Abstract
In a companion paper the phenomenon of flexural-longitudinal wave coupling in an infinite dual-beam periodic structure with transverse connection is investigated. The remarkable finding obtained that there was such a periodic structure which conveyed fundamentally three symmetric and three antisymmetric characteristic coupled waves. In this paper, a methodology is proposed to realize the direct identification of characteristic waves from the responses of a finite periodic structure. This represents a considerable departure from traditional methods, in which the assumption of infinite dimension of a periodic structure is implied. It is the inverse process of the traditional studies which obtain characteristic wave-types based on the assumption and then continue the studies with the wave-types.
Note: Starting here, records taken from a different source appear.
Lemma set_password_administrable local io_get io io' now actor id password db :
  administrable db -> administrable (ap_db (handleSetUserPassword local io_get io io' now actor id password db db)).
Proof.
  intros Hdb. unfold handleSetUserPassword. destruct (negb local); [done|]. destruct (_ <? _); [done|].
  destruct (Users_Get _ _ _) as [u|] eqn:Hg; [|done]. apply Users_Get_Ok in Hg. destruct (negb _); [done|].
  pose proof (SetPassword_ok io io' now u password db (proj1 Hdb)) as Hok.
  assert (keeps_roles db (SetPassword io io' now u password db).2) as Hk.
  { apply SetPassword_keeps; [apply Hdb|]. rewrite (user_id _ _ _ (proj1 Hdb) Hg), Hg. by intros r [= <-]. }
  destruct (SetPassword _ _ _ _ _ _) as [[] ?]; by eapply keeps_administrable.
Qed.

Lemma Issue_administrable io cfg token csrf created now newID u r db :
  administrable db ->
  administrable (Issue SplitHost ParseIP HashSessionToken io cfg token csrf created now newID u r db).2.
Proof.
  intros Hdb. unfold Issue. destruct token as [t|], csrf as [c|]; try done.
  match goal with |- context [Sessions_Create ?a ?b ?c ?d ?e] =>
    pose proof (create_session_ok a b c d e (proj1 Hdb)) as Hok;
    assert (admin_users (Sessions_Create a b c d e).2 = admin_users e) as Hus;
      [unfold Sessions_Create, exec; destruct a; [done|]; by destruct (insert_session_error _ _) as [[]|]|];
    destruct (Sessions_Create a b c d e) as [[] ?] end;
    (eapply keeps_administrable; [by apply same_users_keeps|done|done]).
Qed.

Lemma login_administrable local io io_issue scfg token csrf now newID username password r db :
  administrable db ->
  administrable (ap_db (handleLogin SplitHost ParseIP decoyHash HashSessionToken local io io_issue scfg token csrf now newID
    username password r db db).1).
Proof.
  intros Hdb. unfold handleLogin. destruct local as [cfg|]; [|done]. destruct (_ || _); [done|]. simpl.
  assert (administrable (si_db (local_Authenticate decoyHash cfg io now username password db db))) as Hrun.
  { eapply keeps_administrable; [apply local_keeps_roles, Hdb|apply local_Authenticate_ok, Hdb|done]. }
  destruct (si_result _) as [u|]; [|done].
  match goal with |- context [Issue ?a ?b ?c ?d ?e ?f ?g ?h ?i ?j ?k ?l ?m] =>
    pose proof (Issue_administrable d e f g h i j k l m Hrun) as Hi; destruct (Issue a b c d e f g h i j k l m) as [[[[]]|[]] ?] end; done.
Qed.

(** The middleware touches sessions only. *)
Lemma session_Authenticate_users io io' io'' cfg now now' r db :
  admin_ok db ->
  let '(_, db') := session_Authenticate HashSessionToken io io' io'' cfg now now' r db in
  admin_ok db' /\ admin_users db' = admin_users db.
Proof.
  intros Hdb. unfold session_Authenticate. destruct (rq_cookie r) as [token|]; [|done]. destruct (bool_decide _); [done|].
  pose proof (lookup_ok HashSessionToken io io' now token (sc_IdleTimeout cfg) db Hdb) as Hok.
  assert (admin_users (Lookup HashSessionToken io io' now token (sc_IdleTimeout cfg) db).2 = admin_users db) as Hus.
  { unfold Lookup, Sessions_Delete. destruct io; [done|]. destruct (find_session _ _ _) as [[s u]|]; [|done].
    destruct (negb _); [by destruct io'|]. destruct (_ && _); [by destruct io'|]. by destruct (u_Disabled u). }
  destruct (Lookup _ _ _ _ _ _ _) as [[a|[]] db1]; try done. simpl in Hok, Hus.
  split; [by apply touch_ok|]. by destruct io''.
Qed.

Lemma own_password_administrable local io io_update io_revoke now auth current new db k :
  administrable db -> admin_users db !! k = Some (au_User auth) ->
  administrable (ap_db (handleChangeOwnPassword decoyHash local io io_update io_revoke now auth current new db db)).
Proof.
  intros Hdb Hk. unfold handleChangeOwnPassword. destruct local as [cfg|]; [|done].
  destruct (negb _); [done|]. destruct (_ <? _); [done|]. set (u := au_User auth) in *.
  pose proof (local_keeps_roles decoyHash cfg io now (u_Username u) current db (proj1 Hdb)) as Hroles.
  pose proof (local_Authenticate_ok decoyHash cfg io now (u_Username u) current db db (proj1 Hdb)) as Hok.
  simpl. set (db1 := si_db _) in *. destruct (si_result _); [|by eapply keeps_administrable].
  pose proof (SetPassword_ok io_update io_revoke now u new db1 Hok) as Hok'.
  assert (keeps_roles db1 (SetPassword io_update io_revoke now u new db1).2) as Hset.
  { apply SetPassword_keeps; [done|]. rewrite (user_id _ _ _ (proj1 Hdb) Hk). intros r Hr.
    destruct (Hroles _ _ Hk) as (u' & Hu' & ? & ?). by simplify_eq. }
  destruct (SetPassword _ _ _ _ _ _) as [[] ?]; (apply (keeps_administrable db); [by etrans|done|done]).
Qed.

Lemma step_api_administrable op db : administrable db -> administrable (step_api op db).
Proof.
  intros Hdb. destruct op; simpl.
  - by apply create_administrable.
  - by apply update_administrable.
  - by apply delete_administrable.
  - by apply set_password_administrable.
  - by apply login_administrable.
  - eapply keeps_administrable; [|apply (exec_snd_ok admin_ok); [apply Hdb|apply delete_sessions_ok, Hdb]|done].
    apply same_users_keeps. by destruct io.
  - pose proof (session_Authenticate_users io_s io_s' io_s'' scfg now now' r db (proj1 Hdb)) as Hs.
    destruct (session_Authenticate _ _ _ _ _ _ _ _ _) as [[auth|] db'] eqn:Ha; destruct Hs as [Hok Hus];
      (assert (administrable db') as Hdb' by (eapply keeps_administrable; [by apply same_users_keeps|done|done])); [|done].
    apply session_Authenticate_live in Ha as (token & _ & _ & Hl). eapply own_password_administrable; [done|].
    rewrite Hus. apply Hl.
Qed.

Lemma run_api_administrable ops db : admin_ok db -> has_admin db -> administrable (run_api ops db).
Proof.
  intros H1 H2. assert (administrable db) as Hdb by (by split). clear H1 H2. revert db Hdb.
  induction ops as [|op ops IH]; intros db Hdb; simpl; [done|]. by apply IH, step_api_administrable.
Qed.

(** ** Properties *)

(** C17: Nobody can lock everyone out of the proxy through the user routes of the
    API: as long as an enabled administrator is left, one is left after any
    number of requests to create, change, disable, demote or delete
    administrators, to set passwords, to sign in with a password and to sign
    out, handled one after the other, whatever statements fail meanwhile.
    Signing in through the identity provider is not among these requests: it
    takes the role the provider gives, and can take it from the last
    administrator, see [sso_can_remove_last_admin]. *)
Theorem an_administrator_is_left ops db :
  admin_ok db -> has_admin db -> admin_ok (run_api ops db) /\ has_admin (run_api ops db).
Proof. apply run_api_administrable. Qed.

(** Taking rights away takes effect at once: when the API reports that a user
    was disabled or given another role, and the sessions could be revoked, or
    that the user was deleted, nobody is signed in as that user any more, with
    whatever cookie, even when other requests came in between. *)
Theorem removal_signs_out io_get io_list io_update io_revoke io_delete now actor id req read check db :
  admin_ok read -> admin_ok db ->
  let updated := handleUpdateUser io_get io_list io_update io_revoke now actor id req read check db in
  let deleted := handleDeleteUser io_get io_list io_delete actor id read check db in
  (forall old v, admin_users read !! id = Some old -> apply_update req old = Ok v ->
     u_Disabled v = true \/ u_Role v <> u_Role old -> io_revoke = None -> ap_status updated = 200 ->
     signed_out HashSessionToken id (ap_db updated))
  /\ (ap_status deleted = 204 -> admin_users (ap_db deleted) !! id = None /\ signed_out HashSessionToken id (ap_db deleted)).
Proof.
  intros Hread Hdb. simpl. split.
  - intros old v Hold Hv Hch Hio. unfold handleUpdateUser, Users_Get. destruct io_get; [done|]. rewrite Hold, Hv.
    apply apply_update_Ok in Hv as [Hvid _]. destruct (_ && _); [done|].
    pose proof (update_user_ok io_update now v db Hdb) as Hok.
    destruct (Users_Update _ _ _ _) as [[[]|e] db1]; [|by destruct e]. intros _. rewrite Hio.
    rewrite Hvid, (user_id _ _ _ Hread Hold). simpl.
    assert (negb (bool_decide (u_Role v = u_Role old)) || u_Disabled v = true) as ->.
    { destruct Hch as [->|Hch]; [apply orb_true_r|]. by rewrite bool_decide_eq_false_2. }
    by apply (DeleteForUser_signed_out HashSessionToken id).
  - unfold handleDeleteUser. destruct (Users_Get _ _ _) as [u|e]; [|by destruct e]. destruct (bool_decide _); [done|].
    destruct (_ && _); [done|]. pose proof (delete_user_ok io_delete id db Hdb) as Hok. revert Hok.
    unfold Users_Delete. write_cases Hw. destruct r as [[]|e]; [|by destruct e]. intros Hok _.
    destruct Hw as [[_ ?]|(-> & _)]; [done|]. simpl. split.
    + apply eq_None_not_Some. intros [x [Hx Hne]%lookup_sql_delete]. bools. by rewrite (user_id _ _ _ Hdb Hx) in Hne.
    + apply no_sessions_signed_out; [done|]. intros k s [_ Hs]%lookup_sql_delete. by bools.
Qed.
End Requests.
(* ===== verification/Reconcile.v ===== *)
(** * Reconciling the directory with the bootstrap file

    With [Reconcile] set, [Applier.Apply] makes the database agree with the
    file. The specification is declarative: which rows the file asks for
    ([credential_declared], [mailbox_declared], [account_declared]) and which
    rows it has nothing to say about ([frame]). *)

From stdpp Require Import base gmap strings list.
From Stdlib Require Import ZArith Lia.
From S2P Require Import Prelude GoStrings StoreModels MessageStore Directory DirectoryProps Policy AdminStore AuditLog Keyring Bootstrap BootstrapProps.

Open Scope Z_scope.
Local Open Scope go_scope.

(** ** Specification *)

Section Declared.
Context `{UC : UnicodeCase}.

(** [f] is the sealing function of the configured key ring. A secret the file
    leaves out is not part of the declaration. *)
Definition credential_declared (f : string -> string -> result string string) (c : BCredential) (db : DB) : Prop :=
  exists id row, oauth_credentials db !! id = Some row
    /\ cred_Name row = bc_Name c /\ cred_TenantID row = bc_TenantID c /\ cred_ClientID row = bc_ClientID c
    /\ cred_AuthType row = credentialAuthType c /\ cred_AuthorityHost row = bc_AuthorityHost c
    /\ cred_ManagedBy row = ManagedByBootstrap
    /\ (bc_ClientSecret c <> "" -> f (bc_ClientSecret c) (SecretContext id) = Ok (cred_ClientSecretEnc row))
    /\ (bc_CertificatePEM c <> "" -> cred_CertificatePEM row = bc_CertificatePEM c)
    /\ (bc_CertificateKeyPEM c <> "" -> f (bc_CertificateKeyPEM c) (CertificateKeyContext id) = Ok (cred_CertificateKeyEnc row)).

Definition mailbox_declared (m : BMailbox) (db : DB) : Prop :=
  exists id row cred, mailboxes db !! id = Some row
    /\ mb_Address row = ToLower (bm_Address m) /\ mb_DisplayName row = bm_DisplayName m
    /\ oauth_credentials db !! mb_OAuthCredentialID row = Some cred /\ cred_Name cred = bm_Credential m
    /\ mb_Transport row = mailboxTransport m /\ mb_RateLimitPerMin row = NullInt (bm_RateLimitPerMin m)
    /\ mb_MaxConcurrent row = NullInt (bm_MaxConcurrent m) /\ mb_Enabled row = negb (bm_Disabled m)
    /\ mb_ManagedBy row = ManagedByBootstrap.

(** The mailbox with this identifier has the address, in any case. *)
Definition mailbox_at (db : DB) (address id : string) : Prop :=
  exists row, mailboxes db !! id = Some row /\ mb_Address row = ToLower address.

(** The default mailbox. [N] are the addresses that were resolved by then: the
    file's own mailboxes, the lists of the accounts before this one, and its own
    list. A name among them is that mailbox; a name that is not leaves the
    account without a default, whatever the database holds; without a name it
    is the first of the list. *)
Definition default_declared (N : string -> Prop) (a : BAccount) (db : DB) (v : option string) : Prop :=
  (ba_DefaultMailbox a = "" -> match ba_Mailboxes a with
                               | [] => v = None
                               | address :: _ => exists id, mailbox_at db address id /\ v = NullString id
                               end)
  /\ (ba_DefaultMailbox a <> "" -> N (ToLower (ba_DefaultMailbox a)) -> exists id, mailbox_at db (ba_DefaultMailbox a) id /\ v = NullString id)
  /\ (ba_DefaultMailbox a <> "" -> ~ N (ToLower (ba_DefaultMailbox a)) -> v = None).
A general expression for the individual transition matrix of one periodic element is defined and derived from two adjacent junction-mobilities of a finite periodic structure. A common transition matrix for all elements is then constructed using responses based on the mathematical analysis of the relations between responses or junction-mobilities, individual transition matrices and characteristic wave-types. Finally, a specific experimental structure and approach was designed to extract the characteristic waves from the responses. All the symmetrical and antisymmetrical characteristic wave-types, except the pairing of near-field wave-types, are extracted from the common transition matrix of the finite periodic structure, demonstrating the feasibility of the method presented.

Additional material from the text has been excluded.